### [Exercise materials]

(** The part under the queue's lock. *)
Definition msgrcv_locked (c : caller) (p : positive) (msgp msgsz msgtyp flags : Z) : M Z :=
  q ← peek p;
  if negb (has_ipc_permission (msg_perm (q_msqid_ds q)) (c_uid c) (c_gid c) false) then fail EACCES
  else if mark_removed q then fail EIDRM
  else
    sel ← of_result (select_message msgtyp flags q);
    let '(t, d, should_remove) := sel : Z * list Z * bool in
    if (msgsz <? size_of d) && negb (contains flags MSG_NOERROR) then fail E2BIG
    else
      to_user (vm_write_i64 msgp t);;
      let copy_len := Z.min (size_of d) msgsz in
      to_user (vm_write_slice (msgp + 8) (take (Z.to_nat copy_len) d));;
      (if should_remove then locked p (remove_message_by_type_and_index t 0);; mret () else mret ());;
      locked p (modify (set_received (c_pid c) (c_now c)));;
      mret copy_len.

Definition sys_msgrcv (c : caller) (msqid msgp msgsz msgtyp msgflg : Z) : M Z :=
  if contains msgflg MSG_COPY && negb (contains msgflg IPC_NOWAIT) then fail EINVAL
  else if contains msgflg MSG_COPY && contains msgflg MSG_EXCEPT then fail EINVAL
  else
    p ← lookup_queue msqid;
    msgrcv_locked c p msgp msgsz msgtyp msgflg.

(** ** [msgctl] *)

(** The settings [IPC_SET] takes over: owner and mode, the size limit, the time of change. *)
Definition set_owner (u g m : Z) (q : MessageQueue) : MessageQueue :=
  let ds := q_msqid_ds q in
  let perm := msg_perm ds in
  mk_queue (mk_msqid_ds (mk_perm (key perm) u g (cuid perm) (cgid perm) m) (msg_stime ds) (msg_rtime ds)
    (msg_ctime ds) (msg_cbytes ds) (msg_qnum ds) (msg_qbytes ds) (msg_lspid ds) (msg_lrpid ds))
    (messages q) (total_bytes q) (mark_removed q).
Definition set_qbytes (n : Z) (q : MessageQueue) : MessageQueue :=
  let ds := q_msqid_ds q in
  mk_queue (mk_msqid_ds (msg_perm ds) (msg_stime ds) (msg_rtime ds) (msg_ctime ds) (msg_cbytes ds)
    (msg_qnum ds) n (msg_lspid ds) (msg_lrpid ds)) (messages q) (total_bytes q) (mark_removed q).
Definition set_changed (now : Z) (q : MessageQueue) : MessageQueue :=
  let ds := q_msqid_ds q in
  mk_queue (mk_msqid_ds (msg_perm ds) (msg_stime ds) (msg_rtime ds) now (msg_cbytes ds)
    (msg_qnum ds) (msg_qbytes ds) (msg_lspid ds) (msg_lrpid ds)) (messages q) (total_bytes q) (mark_removed q).
Definition set_removed (q : MessageQueue) : MessageQueue :=
  mk_queue (q_msqid_ds q) (messages q) (total_bytes q) true.

(** [IPC_SET]. *)
Definition msgctl_set (c : caller) (p : positive) (buf : Z) : M () :=
  user_buf ← from_user (vm_read_msqid_ds buf);
  locked p (modify (set_owner (uid (msg_perm user_buf)) (gid (msg_perm user_buf))
                     (Z.land (mode (msg_perm user_buf)) 0x1ff)));;
  q ← peek p;
  (if negb (msg_qbytes user_buf =? msg_qbytes (q_msqid_ds q)) then
     if (MSGMNB <? msg_qbytes user_buf) && negb (c_uid c =? 0) then fail EPERM
     else locked p (modify (set_qbytes (msg_qbytes user_buf)))
   else mret ());;
  locked p (modify (set_changed (c_now c))).

(** The part under the queue's lock: whether the queue is to be removed from the manager. *)
Definition msgctl_locked (c : caller) (p : positive) (cmd buf : Z) : M bool :=
  q ← peek p;
  if mark_removed q then fail EIDRM
  else if cmd =? IPC_STAT then
    if negb (has_ipc_permission (msg_perm (q_msqid_ds q)) (c_uid c) (c_gid c) false) then fail EACCES
    else to_user (vm_write_msqid_ds buf (q_msqid_ds q));; mret false
  else
    let is_owner := c_uid c =? uid (msg_perm (q_msqid_ds q)) in
    let is_creator := c_uid c =? cuid (msg_perm (q_msqid_ds q)) in
    if negb (c_uid c =? 0) && negb is_owner && negb is_creator then fail EPERM
    else if cmd =? IPC_SET then msgctl_set c p buf;; mret false
    else if cmd =? IPC_RMID then
      locked p (modify set_removed);;
      if msg_qnum (q_msqid_ds q) =? 0 then mret true
      else locked p (modify (set_changed (c_now c)));; mret false
    else fail EINVAL.

(** [MSG_INFO] and [MSG_STAT], under the manager's lock. *)
Definition msgctl_info (c : caller) (buf : Z) : M Z :=
  bytes ← manager_total_bytes;
  n ← queue_count;
  to_user (vm_write_msqid_ds buf
    (mk_msqid_ds (mk_perm 0 (c_uid c) (c_gid c) (c_uid c) (c_gid c) 0x180) 0 0 0 bytes n MSGMNB 0 0));;
  queue_count.

Definition msgctl_stat (c : caller) (msqid buf : Z) : M Z :=
  qs ← iter_active_queues;
  sel ← some_or EINVAL (if as_u64 msqid <? Z.of_nat (length qs) then qs !! Z.to_nat (as_u64 msqid) else None);
  let '(actual_msqid, q) := sel : Z * MessageQueue in
  if negb (has_ipc_permission (msg_perm (q_msqid_ds q)) (c_uid c) (c_gid c) false) then fail EACCES
  else to_user (vm_write_msqid_ds buf (q_msqid_ds q));; mret actual_msqid.

Definition sys_msgctl (c : caller) (msqid cmd buf : Z) : M Z :=
  if negb (existsb (Z.eqb cmd) [IPC_STAT; IPC_SET; IPC_RMID; IPC_INFO; MSG_INFO; MSG_STAT]) then fail EINVAL
  else if cmd =? IPC_INFO then
    to_user (vm_write_msginfo buf [0; 0; MSGMAX; MSGMNB; MSGMNI; 0; 0; 0]);; mret 0
  else if cmd =? MSG_INFO then msgctl_info c buf
  else if cmd =? MSG_STAT then msgctl_stat c msqid buf
  else
    p ← lookup_queue msqid;
    removed ← msgctl_locked c p cmd buf;
    (if (removed : bool) then remove_msqid msqid else mret ());;
    mret 0.

(** ** Effect of the sections *)

(** The state with another queue behind [p]. *)
Definition upd (p : positive) (q : MessageQueue) (s : msg_state U) : msg_state U :=
  mk_msg_state (key_msqid s) (msqid_queues s) (<[p := q]> (queues s)) (IPC_ID s) (user s).

Lemma queues_upd p q s : queues (upd p q s) !! p = Some q.
Proof. apply lookup_insert_eq. Qed.
Lemma upd_upd p q1 q2 s : upd p q2 (upd p q1 s) = upd p q2 s.
Proof. unfold upd. simpl. by rewrite insert_insert_eq. Qed.

Lemma locked_eq {A} p (m : sys MessageQueue A) s q :
  queues s !! p = Some q -> locked p m s = ((m q).1, upd p (m q).2 s).
Proof. unfold locked. intros ->. by destruct (m q). Qed.
Lemma peek_eq p s q : queues s !! p = Some q -> peek p s = (SOk q, s).
Proof. unfold peek. by intros ->. Qed.
(* ===== verification/ShmHistory.v ===== *)
(** * Attachments of shared memory

    The manager records attachments twice, by process in [pid_shmid_vaddr] and by segment in
    [va_range].  Over any history of calls the two agree, so that detaching and exiting find
    what they expect; with the cases in which the code breaks this. *)

From S2P Require Import Prelude Ipc Shm.

#[local] Open Scope Z_scope.

Section history.
Context {MM : Type} {SM : ShmMemory MM}.
Local Notation M := (sys (shm_state MM)).

(** Where a process has a segment attached, according to the manager. *)
Definition attached (s : shm_state MM) (pid id : Z) : option Z :=
  m ← pid_shmid_vaddr s !! pid; forward m !! id.

Definition set_env (m : MM) (n : Z) (s : shm_state MM) : shm_state MM :=
  mk_shm_state (key_shmid s) (shmid_inner s) (pid_shmid_vaddr s) (inners s) n m.

(** A call of a process, an exit, or a change of memory and of the counter of identifiers, which the
    message queues share, by others. *)
Inductive shm_call : Type :=
| CEnv (m : MM) (n : Z)
| CGet (c : caller) (k size shmflg : Z)
| CAt (c : caller) (id addr shmflg : Z)
| CCtl (c : caller) (id cmd buf : Z)
| CDt (c : caller) (shmaddr : Z)
| CExit (pid now : Z).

### [Task item]
Return nothing but the lines from the start of the listing above through the line containing "to_user (vm_write_slice (msgp", exactly as given.

### [Solved exercise]
(** The part under the queue's lock. *)
Definition msgrcv_locked (c : caller) (p : positive) (msgp msgsz msgtyp flags : Z) : M Z :=
  q ← peek p;
  if negb (has_ipc_permission (msg_perm (q_msqid_ds q)) (c_uid c) (c_gid c) false) then fail EACCES
  else if mark_removed q then fail EIDRM
  else
    sel ← of_result (select_message msgtyp flags q);
    let '(t, d, should_remove) := sel : Z * list Z * bool in
    if (msgsz <? size_of d) && negb (contains flags MSG_NOERROR) then fail E2BIG
    else
      to_user (vm_write_i64 msgp t);;
      let copy_len := Z.min (size_of d) msgsz in
      to_user (vm_write_slice (msgp + 8) (take (Z.to_nat copy_len) d));;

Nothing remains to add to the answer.